Le dernier combat d’un condamné
Paris Notre-Dame du 17 novembre 2022
Le comédien Fitzgerald Berthon propose au théâtre de la Flèche un seul en scène inspiré des derniers moments du prisonnier Jacques Fesch, condamné à mort en 1957 qui se convertit en prison. Mêlant danse et théâtre, ce spectacle est d’une puissance artistique, symbolique et spirituelle, remarquable.
Dès les premiers instants, il y a quelque chose qui saisit. Fitzgerald Berthon a disparu de la scène. Le comédien, connu pour son originalité et sa gouaille, a laissé place à son personnage. Son visage et son corps ont changé. Assis sur une chaise, de profil, le regard au loin, mains sur les genoux, jambes légèrement écartées, Jacques Fesch a incrusté ses traits, il a pris le relais. Jacques Fesch, ce jeune homme exécuté en octobre 1957 pour avoir tué un policier dans un braquage amateur. On connaît plus ou moins l’histoire de ce condamné à mort, l’un des derniers de France. Son amateurisme dans le braquage, cette balle perdue, ce policier tué. Et cette sentence prononcée, comme un couperet, le 6 avril 1957. Jacques Fesch a alors 27 ans, il est marié avec Pierrette et père d’une fille : Véronique. Sa vie s’arrête là. Pas son intériorité. En prison, Jacques Fesch fait la rencontre de Dieu, cette expérience d’une « main puissante qui [le] retourne ». « L’esprit du Seigneur [le] prend à la gorge. » Cette aventure spirituelle, la grande aven¬ture de sa vie, Jacques Fesch la raconte, alors qu’il est incarcéré à la prison de la Santé (14e), dans les nombreuses lettres qu’il écrit dans l’attente de son exécution, le 1er octobre 1957. Publiées par la suite, ces lettres ont souvent ému ses lecteurs, notamment Fitzgerald Berthon.
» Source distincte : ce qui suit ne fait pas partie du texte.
(** [RECV] without timeout on a socket that delivers: the output is the
    buffer of [len] bytes, filled by the platform and cut to the count it
    returned. *)
Lemma perform_RECV_delivers (s : state) fd_item len_item timeout_item rest
    fd len data ret w1 w2 :
  NoDup case_labels ->
  3 <= function_arity MBEDTLS_SERIALIZE_FUNCTION_RECV ->
  stack s = fd_item :: len_item :: timeout_item :: rest ->
  item_uint16 fd_item = Ret fd ->
  item_uint32 len_item = Ret len ->
  item_uint32 timeout_item = Ret MBEDTLS_SERIALIZE_TIMEOUT_INFINITE ->
  0 <= len < 4294967296 ->
  mbedtls_calloc (sizeof_item + len) (platform s) = (true, w1) ->
  mbedtls_net_recv fd len w1 = (ret, data, w2) ->
  0 <= ret < 2147483648 ->
  mbedtls_serialize_perform s MBEDTLS_SERIALIZE_FUNCTION_RECV
    (replicate 16 None)
  = Ret (0,
         Some (set_size ret
                 (overwrite 0 data (replicate (Z.to_nat len) 0)))
           :: replicate 15 None,
         set_stack [] (set_platform w2 s)).
Proof.
  intros Hnd Harity Hstack Hfd Hlen Hto Hrange Halloc Hrecv Hret.
  pose proof (earlier_labels case_labels 6
                MBEDTLS_SERIALIZE_FUNCTION_RECV Hnd eq_refl) as Hne.
  cbn [case_labels take] in Hne.
  repeat match type of Hne with
         | Forall _ (_ :: _) =>
             let Hx := fresh "Hx" in
             apply Forall_cons in Hne as [Hx Hne];
             apply not_eq_sym, Z.eqb_neq in Hx
         end.
  unfold mbedtls_serialize_perform, perform_switch.
  rewrite Hx, Hx0, Hx1, Hx2, Hx3, Hx4, Z.eqb_refl, Hstack.
  destruct (Z.to_nat (function_arity MBEDTLS_SERIALIZE_FUNCTION_RECV))
    as [|[|[|n]]] eqn:Hn; [lia|lia|lia|].
  cbn [take].
  pose proof (item_uint32_size _ _ Hlen) as Hs1.
  pose proof (item_uint32_size _ _ Hto) as Hs2.
  assert (Hs0 : 2 <= item_size fd_item).
  { destruct fd_item as [|b0 [|b1 fd_item]]; try discriminate.
    unfold item_size. cbn [length]. lia. }
  unfold perform_RECV, CHECK_ARITY, CHECK_LENGTH.
  destruct (Z.ltb_spec (Z.of_nat (length (fd_item :: len_item :: timeout_item
                                            :: take n rest))) 3) as [Hlt|_];
    [cbn [length] in Hlt; lia|].
  cbn [input lookup list_lookup bind].
  destruct (Z.ltb_spec (item_size fd_item) 2); [lia|].
  destruct (Z.ltb_spec (item_size len_item) 4); [lia|].
  destruct (Z.ltb_spec (item_size timeout_item) 4); [lia|].
  rewrite Hfd, Hlen, Hto. cbn [bind].
  unfold ALLOC_OUTPUT, alloc_item.
  rewrite (to_size_t_small len)
    by (change (2 ^ 64) with 18446744073709551616; lia).
  rewrite to_size_t_small
    by (unfold sizeof_item; change (2 ^ 64) with 18446744073709551616; lia).
  rewrite Halloc.
  destruct (Z.leb_spec (2 ^ 64) (sizeof_item + len)) as [Hov|_];
    [unfold sizeof_item in Hov;
     change (2 ^ 64) with 18446744073709551616 in Hov; lia|].
  cbn [bind replicate insert list_insert output lookup list_lookup].
  rewrite Z.eqb_refl. cbn [platform set_platform]. rewrite Hrecv.
  rewrite (to_int_small ret) by assumption.
  destruct (Z.leb_spec 0 ret); [|lia].
  cbn [insert list_insert bind].
  change (to_int 0 =? 0) with true. cbv iota.
  unfold mbedtls_serialize_discard_stack. cbn [stack set_platform].
  rewrite discard_items_nil. reflexivity.
Qed.

(** ** Replies on the wire *)

Lemma set_write_fd_same (s : state) :
  set_write_fd (write_fd s) (sent s) s = s.
Proof. now destruct s. Qed.

Lemma send_result_ready (s : state) (it : item) :
  write_fd s = [] -> fits it ->
  mbedtls_serialize_send_result s it (item_size it)
  = (0, set_write_fd [] (sent s ++ result_frame it) s).
Proof.
  unfold fits. intros Hw Hfit. unfold mbedtls_serialize_send_result.
  destruct (Z.ltb_spec MBEDTLS_SERIALIZE_MAX_STRING_LENGTH (item_size it));
    [lia|].
  rewrite Hw. cbn [mbedtls_serialize_write]. change (0 =? 0) with true.
  cbv iota. cbn [write_fd sent set_write_fd mbedtls_serialize_write].
  unfold item_size at 2. rewrite Nat2Z.id, firstn_all.
  unfold result_frame. now rewrite app_assoc.
Qed.

Lemma send_result_refused (s : state) (it : item) :
  ~ fits it ->
  mbedtls_serialize_send_result s it (item_size it)
  = (MBEDTLS_ERR_SERIALIZE_UNSUPPORTED_OUTPUT, s).
Proof.
  unfold fits. intros Hbig. unfold mbedtls_serialize_send_result.
  destruct (Z.ltb_spec MBEDTLS_SERIALIZE_MAX_STRING_LENGTH (item_size it));
    [reflexivity | lia].
Qed.

(** A send changes nothing but the write side of the channel. *)
Lemma send_result_keeps (s : state) buffer length :
  let s' := (mbedtls_serialize_send_result s buffer length).2 in
  stack s' = stack s /\ status s' = status s /\ exitcode s' = exitcode s.
Proof.
  unfold mbedtls_serialize_send_result.
  destruct (_ <? length); [now cbn|].
  destruct (mbedtls_serialize_write (write_fd s) (sent s) _) as [[r d] o].
  destruct (r =? 0); [|now cbn].
  destruct (mbedtls_serialize_write _ _ _) as [[r' d'] o']. now cbn.
Qed.

Lemma send_results_keeps outputs : forall ret (s : state),
  let s' := (send_results outputs ret s).2 in
  stack s' = stack s /\ exitcode s' = exitcode s
  /\ (status s' = status s \/ status s' = MBEDTLS_SERIALIZE_STATUS_DEAD).
Proof.
  induction outputs as [|[it|] outputs IH]; intros ret s; cbn [send_results];
    [now auto| |now auto].
  pose proof (send_result_keeps s it (item_size it)) as (Hst & Hstatus & Hex).
  destruct (mbedtls_serialize_send_result s it (item_size it)) as [r s1].
  cbn [snd] in *.
  destruct (r =? 0).
  - specialize (IH r s1). cbn zeta in IH. destruct IH as (-> & -> & IH).
    rewrite Hstatus in IH. auto.
  - cbn. auto.
Qed.

Lemma send_results_ready outputs : forall ret (s : state),
  write_fd s = [] -> Forall fits (produced outputs) ->
  send_results outputs ret s
  = (match produced outputs with [] => ret | _ :: _ => 0 end,
     set_write_fd []
       (sent s ++ concat (map result_frame (produced outputs))) s).
Proof.
  induction outputs as [|[it|] outputs IH]; intros ret s Hw Hfit;
    cbn [send_results produced map concat].
  - now rewrite app_nil_r, <- Hw, set_write_fd_same.
  - cbn [produced] in Hfit.
    rewrite send_result_ready by (assumption || now inversion Hfit).
    change (0 =? 0) with true. cbv iota.
    rewrite IH by (reflexivity || now inversion Hfit).
    cbn [sent set_write_fd]. rewrite <- app_assoc.
    now destruct (produced outputs).
  - now rewrite app_nil_r, <- Hw, set_write_fd_same.
Qed.

Lemma produced_app_inv before : forall outputs it after,
  produced outputs = before ++ it :: after ->
  exists tail, outputs = map Some before ++ Some it :: tail.
Proof.
  induction before as [|b before IH]; intros outputs it after Hp;
    destruct outputs as [|[x|] outputs]; try discriminate;
    cbn [produced app] in Hp; injection Hp as -> Hp.
  - now exists outputs.
  - destruct (IH _ _ _ Hp) as [tail ->]. now exists tail.
Qed.

Lemma send_results_refused before : forall it tail ret (s : state),
  write_fd s = [] -> Forall fits before -> ~ fits it ->
  MBEDTLS_ERR_SERIALIZE_UNSUPPORTED_OUTPUT <> 0 ->
  send_results (map Some before ++ Some it :: tail) ret s
  = (MBEDTLS_ERR_SERIALIZE_UNSUPPORTED_OUTPUT,
     set_status MBEDTLS_SERIALIZE_STATUS_DEAD
       (set_write_fd [] (sent s ++ concat (map result_frame before)) s)).
Proof.
  induction before as [|b before IH]; intros it tail ret s Hw Hfit Hbig Hne;
    cbn [map app send_results concat].
  - rewrite send_result_refused by assumption.
    apply Z.eqb_neq in Hne. rewrite Hne.
    now rewrite app_nil_r, <- Hw, set_write_fd_same.
  - rewrite send_result_ready by (assumption || now inversion Hfit).
    change (0 =? 0) with true. cbv iota.
    rewrite IH by (reflexivity || assumption || now inversion Hfit).
    cbn [sent set_write_fd]. now rewrite <- app_assoc.
Qed.

(** ** An execute message *)

Lemma pull_execute_step fuel header (s : state) dev' h1 h2 h3 :
  MBEDTLS_SERIALIZE_TYPE_EXECUTE <> MBEDTLS_SERIALIZE_TYPE_PUSH ->
  status s <> MBEDTLS_SERIALIZE_STATUS_DEAD ->
  mbedtls_serialize_read fuel (read_fd s) header 4
  = Ret (0, dev', [MBEDTLS_SERIALIZE_TYPE_EXECUTE; h1; h2; h3]) ->
  mbedtls_serialize_pull fuel header s
  = pull_execute (header_value h1 h2 h3) 0 (set_read_fd dev' s).
Proof.
  intros Hne Hst Hread. unfold mbedtls_serialize_pull.
  replace (status_eqb (status s) MBEDTLS_SERIALIZE_STATUS_DEAD) with false
    by (destruct (status s); reflexivity || congruence).
  rewrite Hread. cbn [bind]. change (0 =? 0) with true. cbv iota.
  apply Z.eqb_neq in Hne. now rewrite Hne, Z.eqb_refl.
Qed.

Lemma pull_execute_out_of_memory function ret (s : state) :
  status s = MBEDTLS_SERIALIZE_STATUS_OUT_OF_MEMORY ->
  pull_execute function ret s
  = Ret (send_reply (to_uint32 MBEDTLS_ERR_SERIALIZE_ALLOC_FAILED)
           (replicate 16 None) ret s).
Proof.
  intros Hst. unfold pull_execute. now rewrite Hst.
Qed.

Lemma pull_execute_dispatch function ret (s : state) st outs s1 :
  status s <> MBEDTLS_SERIALIZE_STATUS_OUT_OF_MEMORY ->
  mbedtls_serialize_perform s function (replicate 16 None)
  = Ret (st, outs, s1) ->
  pull_execute function ret s
  = if st =? status_value MBEDTLS_SERIALIZE_STATUS_EXITED
    then Ret (to_int st, s1)
    else Ret (send_reply st outs ret s1).
Proof.
  intros Hst Hperf. unfold pull_execute.
  replace (status_eqb (status s) MBEDTLS_SERIALIZE_STATUS_OUT_OF_MEMORY)
    with false by (destruct (status s); reflexivity || congruence).
  now rewrite Hperf.
Qed.

Lemma perform_discards (s : state) function outputs st outs s1 :
  mbedtls_serialize_perform s function outputs = Ret (st, outs, s1) ->
  stack s1 = []
  /\ (st <> 0 -> produced (take 16 outs) = []).
Proof.
  unfold mbedtls_serialize_perform.
  destruct (perform_switch _ _ _ _) as [[[ret o] s0]| |]; cbn [bind];
    try discriminate.
  intros [= <- <- <-]. split.
  - cbn. apply discard_items_nil.
  - intros Hst. destruct (Z.eqb_spec (to_int ret) 0) as [E|_].
    + rewrite E in Hst. now contradiction Hst.
    + now destruct o as [|[x|] o].
Qed.

Lemma send_reply_frames st outs ret (s : state) :
  write_fd s = [] -> 4 <= MBEDTLS_SERIALIZE_MAX_STRING_LENGTH ->
  Forall fits (produced (take 16 outs)) ->
  send_reply st outs ret s
  = (0, set_write_fd []
          (sent s ++ concat (map result_frame
                               (uint32_bytes st :: produced (take 16 outs))))
          s).
Proof.
  intros Hw Hmax Hfit. unfold send_reply.
  change (take 17 (Some (uint32_bytes st) :: outs))
    with (Some (uint32_bytes st) :: take 16 outs).
  rewrite send_results_ready; [reflexivity | assumption |].
  cbn [produced]. constructor; [exact Hmax | assumption].
Qed.

(** The dispatcher does not touch the channel. *)

Ltac walk H :=
  repeat (cbn [bind] in H;
    match type of H with
    | Ret _ = Ret _ => injection H as <- <- <-
    | Fault _ = Ret _ => discriminate H
    | OutOfFuel = Ret _ => discriminate H
    | context [bind ?m _] => destruct m as [?| |] eqn:?
    | context [match ?x with _ => _ end] => destruct x eqn:?
    end).

Lemma perform_switch_keeps_channel function inputs outputs (s : state)
    ret outs s' :
  perform_switch function inputs outputs s = Ret (ret, outs, s') ->
  channel s' = channel s.
Proof.
  unfold perform_switch. intros Hp.
  repeat match type of Hp with
         | (if ?b then _ else _) = _ => destruct b
         end.
  all: unfold perform_EXIT, perform_ECHO, perform_USLEEP, perform_SOCKET,
    perform_ACCEPT, perform_SET_BLOCK, perform_RECV, perform_SEND,
    perform_SHUTDOWN, perform_FOPEN, perform_FREAD, perform_FGETS,
    perform_FWRITE, perform_FCLOSE, perform_FSEEK, perform_FTELL,
    perform_FERROR, perform_DOPEN, perform_DREAD, perform_DCLOSE,
    perform_STAT, CHECK_ARITY, CHECK_LENGTH, ALLOC_OUTPUT in Hp.
  all: walk Hp; reflexivity.
Qed.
Un spectacle né d’une proximité et d’une curiosité
Il y a trois ans, le comédien, alors âgé de 36 ans, se plonge dans ces écrits, poussé par un certain désir de comprendre et une proximité. « Comme Jacques Fesch, je suis originaire de St-Germain-en-Laye (Yvelines), explique-t-il aujourd’hui. J’ai donc toujours entendu parler de lui, le dernier condamné à mort de la ville. Je me suis toujours interrogé sur ce gars en me disant que j’aurais pu être ce jeune homme dont la vie bascule du jour au lendemain. » Interpellé par sa rencontre avec le Christ, le comédien décortique le texte et en tire l’idée d’un seul en scène. Son but : « Sortir de l’inconscient collectif de ma ville pour comprendre ce qui s’est vraiment passé, en faire un spectacle pour vivre cette expérience de l’intérieur et la partager. » S’ensuit un travail d’écriture, de mise en scène et de montage, pour aboutir à cette pièce donnée au théâtre de la Flèche (11e) : Dans 5 heures, conversion d’un condamné.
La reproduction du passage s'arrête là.